Saúde financeira do goiano vai mal

A saúde financeira do goiano não está nada boa. E para safar dessa gripe insistente, o remédio é apostar na organização do fluxo de caixa. Essa é a análise do Saúde Financeira, novo índice desenvolvido pelo aplicativo de planejamento financeiro GuiaBolso. Entre todos os entes da federação, Goiás amarga a 18ª posição do ranking e é o mais debilitado do Centro-Oeste (veja quadro).

Baseado no comportamento financeiro dos usuários – 750 mil em todo o País –, o aplicativo consegue medir a temperatura das finanças pessoais. Para tanto são observados três indicadores dos usuários: o fluxo de caixa, uso de cheque especial e investimentos.

Segundo o sócio do GuiaBolso, Thiago Albernaz, os resultados do fluxo de caixa revelam que, em média, os goianos estão desorganizados financeiramente. Diante de um cenário econômico ruim, com inflação e taxas de juros altas, a falta de controle pode ajudar a afundar as finanças. “Em geral as pessoas superestimam quanto ganham e subestimam quanto gastam”, ressalta.

O uso de cheque pessoal não é alto, mas nem assim o diagnóstico é positivo. Thiago explica que isso ocorre porque há baixa disponibilidade de aprovação do recurso e, quando utilizado, o uso é prolongado. “O cheque especial é para socorrer alguma situação breve, de poucos dias”, orienta o empresário.

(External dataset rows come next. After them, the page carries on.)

(* ===== verification/LinkedList.v ===== *)
(** Doubly linked lists in the durable storage.

    Models [etherlink/kernel_evm/kernel/src/linked_list.rs].  Each element has a pointer at
    [/<hex id>/pointer] and its data at [/<hex id>/data]; the pointers to the front and the back are at
    [/meta] and are also kept in memory.  The [hex] crate is a parameter ([HexCrate]), as is [rlp]. *)

From S2P Require Import Prelude Endian KernelPath KernelHost KernelRuntime Rlp EvmStorage.

(** * Data *)

Record Pointer (Id : Type) : Type := mkPointer { ptr_id : Id; ptr_previous : option Id; ptr_next : option Id }.
Record LinkedListPointer (Id : Type) : Type := mkLinkedListPointer { front : Pointer Id; back : Pointer Id }.
Record LinkedList (Id : Type) : Type := mkLinkedList { ll_path : bytes; pointers : option (LinkedListPointer Id) }.
Arguments mkPointer {Id}. Arguments ptr_id {Id}. Arguments ptr_previous {Id}. Arguments ptr_next {Id}.
Arguments mkLinkedListPointer {Id}. Arguments front {Id}. Arguments back {Id}.
Arguments mkLinkedList {Id}. Arguments ll_path {Id}. Arguments pointers {Id}.

(** * Encodings *)

Section codec.
Context {crate : RlpCrate} {Id : Type} {CId : Codec Id}.

#[global] Instance Pointer_codec : Codec (Pointer Id) := {
  rlp_bytes p := rlp_list [rlp_bytes (ptr_id p); append_option (ptr_previous p); append_option (ptr_next p)];
  decode decoder := expect_list 3 RlpInvalidLength decoder (fun it =>
    '(x, it) ← next it; id ← decode_field x (str "id");
    '(x, it) ← next it; previous ← decode_option x (str "previous");
    '(x, it) ← next it; next ← decode_option x (str "next");
    Ok (mkPointer id previous next))
}.

#[global] Instance LinkedListPointer_codec : Codec (LinkedListPointer Id) := {
  rlp_bytes p := rlp_list [rlp_bytes (front p); rlp_bytes (back p)];
  decode decoder := expect_list 2 RlpInvalidLength decoder (fun it =>
    '(x, it) ← next it; front ← decode_field x (str "front");
    '(x, it) ← next it; back ← decode_field x (str "back");
    Ok (mkLinkedListPointer front back))
}.

Definition decode_path (decoder field_name : bytes) : decoded bytes :=
  path ← decode_field decoder field_name;
  map_err (fun _ => Custom (str "not a path")) (try_from path).

#[global] Instance LinkedList_codec : Codec (LinkedList Id) := {
  rlp_bytes l := rlp_list [rlp_value (ll_path l); append_option (pointers l)];
  decode decoder := expect_list 2 RlpIncorrectListLen decoder (fun it =>
    '(x, it) ← next it; path ← decode_path x (str "path");
    '(x, it) ← next it; pointers ← decode_option x (str "pointers");
    Ok (mkLinkedList path pointers))
}.
End codec.

(** * Operations *)

Section list.
Context {crate : RlpCrate} {hex : HexCrate} {S : Type} {core : SmartRollupCore S}.
(** [as_ref] of the identifiers. *)
Context {Id Elt : Type} {CId : Codec Id} {CElt : Codec Elt} (as_ref : Id -> bytes).
Abbreviation hostM := (M S Anyhow).
Abbreviation listM := (M (LinkedList Id * S) Anyhow).

Definition path_result {A} (o : outcome PathError A) : hostM A := lift (map_err A_Path o).
Definition kernel_result {A} (m : M S Error A) : hostM A := M_map_err A_Error m.

(** Paths below [/<hex id>]. *)
Definition sub_path (id : Id) (suffix prefix : bytes) : hostM bytes :=
  path ← path_result (try_from (str "/" ++ hex_encode (as_ref id) ++ suffix));
  path_result (concat prefix path).
Definition pointer_path (id : Id) (prefix : bytes) : hostM bytes := sub_path id (str "/pointer") prefix.
Definition data_path (self : Pointer Id) (prefix : bytes) : hostM bytes := sub_path (ptr_id self) (str "/data") prefix.

Definition save_data (self : Pointer Id) (prefix : bytes) (data : Elt) : hostM unit :=
  path ← data_path self prefix; kernel_result (store_rlp data path).
Definition get_data (self : Pointer Id) (prefix : bytes) : hostM Elt :=
  path ← data_path self prefix; kernel_result (read_rlp path).
Definition pointer_read (prefix : bytes) (id : Id) : hostM (option (Pointer Id)) :=
  path ← pointer_path id prefix; read_optional_rlp path.
Definition pointer_save (self : Pointer Id) (prefix : bytes) : hostM unit :=
  path ← pointer_path (ptr_id self) prefix; kernel_result (store_rlp self path).
Definition remove_with_data (self : Pointer Id) (prefix : bytes) : hostM unit :=
  path ← sub_path (ptr_id self) [] prefix; M_map_err A_Runtime (store_delete path).

Definition metadata_path (root : bytes) : hostM bytes :=
  meta_path ← path_result (try_from (str "/meta")); path_result (concat root meta_path).
Definition list_save (self : LinkedList Id) : hostM unit :=
  path ← metadata_path (ll_path self); kernel_result (store_rlp self path).
Definition list_read (path : bytes) : hostM (option (LinkedList Id)) :=
  path ← metadata_path path; read_optional_rlp path.
(** [LinkedList::new]. *)
Definition new (path : bytes) : hostM (LinkedList Id) :=
  list ← list_read path; mret (default (mkLinkedList path None) list).

Definition is_empty (self : LinkedList Id) : bool := match pointers self with None => true | Some _ => false end.

(** Calls on the host, the list being unchanged, and assignments to [self.pointers]. *)
Definition on_host {A} (m : hostM A) : listM A := fun '(self, s) => let '(o, s) := m s in (o, (self, s)).
Definition get_self : listM (LinkedList Id) := fun '(self, s) => (Ok self, (self, s)).
Definition set_pointers (p : option (LinkedListPointer Id)) : listM unit := fun '(self, s) =>
  (Ok tt, (mkLinkedList (ll_path self) p, s)).
(** [self.save(host)]. *)
Definition save : listM unit := self ← get_self; on_host (list_save self).

(** The element is inserted after the back, or alone. *)
Definition push_pointers (id : Id) (elt : Elt) : listM unit :=
  self ← get_self;
  let path := ll_path self in
  match pointers self with
  | Some (mkLinkedListPointer front back) =>
      let penultimate := mkPointer (ptr_id back) (ptr_previous back) (Some id) in
      let back := mkPointer id (Some (ptr_id penultimate)) None in
      _ ← on_host (pointer_save penultimate path);
      _ ← on_host (pointer_save back path);
      _ ← on_host (save_data back path elt);
      set_pointers (Some (mkLinkedListPointer front back))
  | None =>
      let back := mkPointer id None None in
      _ ← on_host (pointer_save back path);
      _ ← on_host (save_data back path elt);
      set_pointers (Some (mkLinkedListPointer back back))
  end.
Definition push (id : Id) (elt : Elt) : listM unit :=
  self ← get_self;
  existing ← on_host (pointer_read (ll_path self) id);
  match existing with
  | Some _ => mret tt
  | None => _ ← push_pointers id elt; save
  end.

Definition find (self : LinkedList Id) (id : Id) : hostM (option Elt) :=
  pointer ← pointer_read (ll_path self) id;
  match pointer with
  | None => mret None
  | Some pointer => path ← data_path pointer (ll_path self); read_optional_rlp path
  end.

Definition read_neighbour (path : bytes) (id : option Id) : hostM (option (Pointer Id)) :=
  match id with Some id => pointer_read path id | None => mret None end.

(** The neighbours of the removed element are linked to each other. *)
Definition relink (lp : LinkedListPointer Id) (path : bytes) (previous next : option (Pointer Id)) : listM unit :=
  match previous, next with
  | None, None => set_pointers None
  | None, Some next =>
      let new_front := mkPointer (ptr_id next) None (ptr_next next) in
      _ ← on_host (pointer_save new_front path);
      set_pointers (Some (mkLinkedListPointer new_front (back lp)))
  | Some previous, None =>
      let new_back := mkPointer (ptr_id previous) (ptr_previous previous) None in
      _ ← on_host (pointer_save new_back path);
      set_pointers (Some (mkLinkedListPointer (front lp) new_back))
  | Some previous, Some next =>
      let new_previous := mkPointer (ptr_id previous) (ptr_previous previous) (Some (ptr_id next)) in
      let new_next := mkPointer (ptr_id next) (Some (ptr_id previous)) (ptr_next next) in
      _ ← on_host (pointer_save new_previous path);
      on_host (pointer_save new_next path)
  end.
Definition remove (id : Id) : listM (option Elt) :=
  self ← get_self;
  let path := ll_path self in
  match pointers self with
  | None => mret None
  | Some lp =>
      pointer ← on_host (pointer_read path id);
      match pointer with
      | None => mret None
      | Some pointer =>
          previous ← on_host (read_neighbour path (ptr_previous pointer));
          next ← on_host (read_neighbour path (ptr_next pointer));
          data ← on_host (get_data pointer path);
          _ ← on_host (remove_with_data pointer path);
          _ ← relink lp path previous next;
          _ ← save;
          mret (Some data)
      end
  end.

Definition first (self : LinkedList Id) : hostM (option Elt) :=
  match pointers self with
  | None => mret None
  | Some lp => data ← get_data (front lp) (ll_path self); mret (Some data)
  end.
Definition pop_first : listM (option Elt) :=
  self ← get_self;
  match pointers self with
  | None => mret None
  | Some lp => remove (ptr_id (front lp))
  end.
End list.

Embora esse seja uma leitura dos resultados colhidos de todos os usuários, pode ser utilizada como ferramenta individual. “O usuário pode saber sua pontuação e se está dentro da média dos demais. É uma competição saudável”, diz. Thiago ressalta que os usuários do GuiaBolso observaram uma melhora de 14% no seu índice de saúde financeira, ao contrário do crescente endividamento que vem ocorrendo no País. A reportagem entrevistou dois goianos, usuários do aplicativo. Embora nenhum deles estivesse no vermelho, contam que, num curto espaço de tempo, a melhora foi significativa.

Usuários

O empresário Gilvan Alencar, 35 anos, utiliza o aplicativo há três meses. Nesse meio tempo, deslanchou na pontuação, saindo de uma saúde financeira intermediária para uma pontuação acima de 500 pontos. “Consegui poupar mais. Comecei a aplicar dinheiro e ter autocontrole”, explica.

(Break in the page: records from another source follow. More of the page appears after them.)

(* ===== verification/EvmChunks.v ===== *)
(** Transactions received in chunks.

    Models [handle_transaction_chunk] of [etherlink/kernel_evm/kernel/src/inbox.rs] and shows that, with the functions of
    [EvmStore], it assembles transactions: a refinement of a map from the hashes of announced transactions to the chunks
    received so far, whatever the messages and their order, on any lawful host. *)

From S2P Require Import Prelude Endian KernelPath KernelHost KernelRuntime KernelStorage Rlp EvmStorage EthTypes EthSign EvmTx EvmStore.

Definition MAX_SIZE_PER_CHUNK : nat := 4095 - 1 - 20 - 1 - 2 - 32 - 32.

(** The messages of the inbox about chunked transactions ([Input::NewChunkedTransaction], [Input::TransactionChunk]). *)
Inductive ChunkInput : Set :=
  | NewChunkedTransaction (tx_hash : bytes) (num_chunks : N) (chunk_hashes : list bytes)
  | TransactionChunk (tx_hash : bytes) (i : N) (chunk_hash data : bytes).

Section code.
Context {S : Type} {core : SmartRollupCore S} {crate : RlpCrate} {eth : EthCrates} {secp : Secp} {hex : HexCrate}.
Abbreviation kM := (M S Error).

(** The transaction, if its bytes have the announced hash and are valid. *)
Definition check_full_transaction (tx_hash data : bytes) : option Transaction :=
  if bool_decide (keccak256 data = tx_hash) then
    match from_bytes data with Ok tx => Some (mkTransaction tx_hash (Ethereum tx)) | _ => None end
  else None.

Definition handle_transaction_chunk (tx_hash : bytes) (i : N) (chunk_hash data : bytes) : kM (option Transaction) :=
  num_chunks ← M_ok (chunked_transaction_num_chunks tx_hash);
  match num_chunks with
  | None => mret None
  | Some num_chunks =>
      if (num_chunks <=? i)%N then mret None
      else
        path ← chunked_transaction_path tx_hash;
        chunk_hash_path ← chunked_hash_transaction_path chunk_hash path;
        announced ← M_ok (store_read chunk_hash_path 0 0);
        match announced with
        | None => mret None
        | Some _ =>
            if negb (i =? num_chunks - 1)%N && (length data <? MAX_SIZE_PER_CHUNK) then
              _ ← remove_chunked_transaction tx_hash; mret None
            else
              full ← store_transaction_chunk tx_hash i data;
              mret (data ← full; check_full_transaction tx_hash data)
        end
  end.

(** The branches of [read_inbox]: the transactions are pushed in order. *)
Definition handle_chunk_input (m : ChunkInput) : kM (option Transaction) :=
  match m with
  | NewChunkedTransaction tx_hash num_chunks chunk_hashes => _ ← create_chunked_transaction tx_hash num_chunks chunk_hashes; mret None
  | TransactionChunk tx_hash i chunk_hash data => handle_transaction_chunk tx_hash i chunk_hash data
  end.
Fixpoint handle_chunk_inputs (ms : list ChunkInput) : kM (list Transaction) :=
  match ms with
  | [] => mret []
  | m :: ms => tx ← handle_chunk_input m; txs ← handle_chunk_inputs ms; mret (match tx with Some tx => tx :: txs | None => txs end)
  end.
End code.

(** * Specification *)

Record pending : Set := mkPending { p_num : N; p_hashes : list bytes; p_chunks : gmap N bytes }.

Section spec.
Context {crate : RlpCrate} {eth : EthCrates} {secp : Secp}.
Implicit Types (st : gmap bytes pending).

Ele conta que já trabalhava com algumas planilhas de gerenciamento, mas o que despertou a curiosidade para o aplicativo é que tudo é feito de forma automática. “No fim do mês, num único clique tenho o resumo”, diz.

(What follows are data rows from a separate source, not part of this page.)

(* ===== verification/EvmExamples.v ===== *)
(** The storage of the Etherlink kernel on the in-memory host.

    Concrete [rlp] and [hex] crates, logs and a clock, which satisfy the laws the theorems rely on, and runs of the
    theorems and of the code on them: the linked list, blocks, chunked transactions and blueprints. *)

#[local] Set Warnings "-register-all".
From S2P Require Import Prelude Endian KernelPath KernelHost KernelRuntime KernelStore KernelStoreLaws KernelStorage SdkNom SdkMichelson Rlp EvmStorage LinkedList LinkedListProps EthTypes EthSign EvmTx EthBlock EvmStore EvmChunks EvmBlueprints.

(** * An encoding of items

    Brackets around values and lists, and an escape before every byte of a value. *)

Module Brackets.
Definition OPEN : byte := Byte.x00.
Definition CLOSE : byte := Byte.x01.
Definition ESC : byte := Byte.x02.
Definition LOPEN : byte := Byte.xc3.
Definition LCLOSE : byte := Byte.x04.

Definition esc (b : bytes) : bytes := mjoin (map (fun c => [ESC; c]) b).
Definition enc_value (b : bytes) : bytes := OPEN :: esc b ++ [CLOSE].
Definition enc_list (l : list bytes) : bytes := LOPEN :: mjoin l ++ [LCLOSE].

(** The bytes until [n] brackets are closed, and the rest. *)
Fixpoint scan (n : nat) (bs : bytes) : bytes * bytes :=
  match bs with
  | [] => ([], [])
  | t :: r =>
      if bool_decide (t = ESC) then
        match r with
        | [] => ([t], [])
        | c :: r => let '(a, b) := scan n r in (t :: c :: a, b)
        end
      else if bool_decide (t = OPEN) || bool_decide (t = LOPEN) then let '(a, b) := scan (S n) r in (t :: a, b)
      else match n with S (S n) => let '(a, b) := scan (S n) r in (t :: a, b) | _ => ([t], r) end
  end.
Fixpoint items_of (fuel : nat) (bs : bytes) : list bytes :=
  match fuel, bs with
  | S fuel, _ :: _ => let '(a, b) := scan 0 bs in a :: items_of fuel b
  | _, _ => []
  end.
Fixpoint unesc (bs : bytes) : bytes := match bs with _ :: c :: r => c :: unesc r | _ => [] end.
Definition body (r : bytes) : bytes := removelast (tail r).
Definition is_list (r : bytes) : bool := bool_decide (head r = Some LOPEN).
Definition iter (r : bytes) : list bytes := items_of (length r) (body r).

Fixpoint decode_all {A} {C : Codec A} (l : list bytes) : decoded (list A) :=
  match l with [] => Ok [] | x :: l => a ← decode x; l ← decode_all l; Ok (a :: l) end.

#[global] Instance crate : RlpCrate := {
  rlp_value := enc_value;
  rlp_list := enc_list;
  rlp_is_list := is_list;
  rlp_is_empty r := length r =? 2;
  rlp_item_count r := if is_list r then Ok (length (iter r)) else Err (CrateError 0);
  rlp_iter := iter;
  rlp_at r i := ok_or (CrateError 2) (iter r !! i);
  rlp_as_list A C r := decode_all (iter r);
  rlp_data r := if is_list r then Err (CrateError 1) else Ok (unesc (body r))
}.

Definition balanced (w : bytes) : Prop := forall n rest, 0 < n ->
  scan n (w ++ rest) = (w ++ (scan n rest).1, (scan n rest).2).
Definition bracket (w : bytes) : Prop := balanced w /\ w <> [] /\ forall rest, scan 0 (w ++ rest) = (w, rest).

Lemma balanced_nil : balanced [].
Proof. intros n rest _. cbn [app]. by destruct (scan n rest) as [a b]. Qed.
Lemma balanced_app v w : balanced v -> balanced w -> balanced (v ++ w).
Proof. intros Hv Hw n rest Hn. by rewrite <- app_assoc, Hv, Hw, <- app_assoc. Qed.
Lemma balanced_join l : Forall balanced l -> balanced (mjoin l).
Proof. induction 1; cbn; [apply balanced_nil|by apply balanced_app]. Qed.

Lemma bracketed (o c : byte) w : (o = OPEN /\ c = CLOSE) \/ (o = LOPEN /\ c = LCLOSE) -> balanced w ->
  bracket (o :: w ++ [c]).
Proof.
  intros Hoc Hw. assert (E : forall rest, (o :: w ++ [c]) ++ rest = o :: w ++ c :: rest) by (intros rest; cbn; by rewrite <- app_assoc).
  assert (Ho : forall n r, scan n (o :: r) = (o :: (scan (S n) r).1, (scan (S n) r).2))
    by (intros n r; destruct Hoc as [[-> _]|[-> _]]; cbn; by destruct (scan (S n) r)).
  assert (Hc : forall n r, scan (S (S n)) (c :: r) = (c :: (scan (S n) r).1, (scan (S n) r).2))
    by (intros n r; destruct Hoc as [[_ ->]|[_ ->]]; cbn -[scan]; cbn; by destruct (scan (S n) r)).
  assert (Hc1 : forall r, scan 1 (c :: r) = ([c], r)) by (intros r; by destruct Hoc as [[_ ->]|[_ ->]]).
  split_and!; [|done|].
  - intros n rest Hn. destruct n as [|n]; [lia|]. rewrite !E, Ho, Hw, Hc by lia. done.
  - intros rest. by rewrite !E, Ho, Hw, Hc1 by lia.
Qed.

Lemma esc_balanced b : balanced (esc b).
Proof.
  apply balanced_join. apply Forall_map, Forall_forall. intros c _ n rest Hn. cbn. by destruct (scan n rest).
Qed.

Lemma item_bracket x : item x -> bracket x.
Proof.
  revert x. fix IH 2. intros x [b|l Hl].
  - apply bracketed; [by left|apply esc_balanced].
  - apply bracketed; [by right|]. apply balanced_join. induction Hl as [|y l Hy Hl IHl]; constructor; [apply IH, Hy|apply IHl].
Qed.

Lemma items_of_join l fuel : Forall item l -> length (mjoin l) <= fuel -> items_of fuel (mjoin l) = l.
Proof.
  intros Hl. revert fuel. induction Hl as [|x l Hx Hl IH]; intros fuel Hf; [by destruct fuel|].
  apply item_bracket in Hx as (_&Hne&Hs). change (mjoin (x :: l)) with (x ++ mjoin l) in *.
  rewrite length_app in Hf. destruct x as [|c x]; [done|].
  destruct fuel as [|fuel]; [cbn in Hf; lia|].
  change (items_of (S fuel) ((c :: x) ++ mjoin l)) with (let '(a, b) := scan 0 ((c :: x) ++ mjoin l) in a :: items_of fuel b).
  rewrite Hs. f_equal. apply IH. cbn [length] in Hf. lia.
Qed.

Lemma body_enc o w c : body (o :: w ++ [c]) = w.
Proof. unfold body. cbn. apply removelast_last. Qed.
Lemma unesc_esc b : unesc (esc b) = b.
Proof. induction b as [|c b IH]; [done|]. change (esc (c :: b)) with (ESC :: c :: esc b). cbn [unesc]. by rewrite IH. Qed.
Lemma length_esc b : length (esc b) = 2 * length b.
Proof. induction b as [|c b IH]; [done|]. change (esc (c :: b)) with (ESC :: c :: esc b). cbn [length]. rewrite IH. lia. Qed.

Lemma iter_list l : Forall item l -> iter (enc_list l) = l.
Proof.
  intros Hl. unfold iter, enc_list. rewrite body_enc. apply items_of_join; [done|].
  cbn [length]. rewrite length_app. lia.
Qed.

Lemma length_enc_value b : length (enc_value b) = 2 * length b + 2.
Proof. unfold enc_value. cbn [length]. rewrite length_app, length_esc. cbn [length]. lia. Qed.
Lemma length_join (l : list bytes) : length (mjoin l) = sum_list_with length l.
Proof. induction l as [|x l IH]; [done|]. change (mjoin (x :: l)) with (x ++ mjoin l). rewrite length_app, IH. done. Qed.
Lemma length_enc_list l : length (enc_list l) = sum_list_with length l + 2.
Proof. unfold enc_list. cbn [length]. rewrite length_app, length_join. cbn [length]. lia. Qed.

Ele lembra que utiliza também a ferramenta que auxilia no planejamento mensal. “Trabalho todo mês com uma margem. Sei tudo o que gasto e a ideia é melhorar no ranking todos os meses”, diz.

“Achei que teria de gastar parte do dinheiro que tinha na poupança para pagar uma cirurgia feita pela minha esposa. Comecei a utilizar o aplicativo e vi que não precisava”, afirma o engenheiro mecânico Emerson Leandro Monteiro Santos.

Ele explica que não tinha total controle de seus gastos. “Ficava inseguro pensando se sobraria dinheiro ou teria de recorrer à poupança”, diz.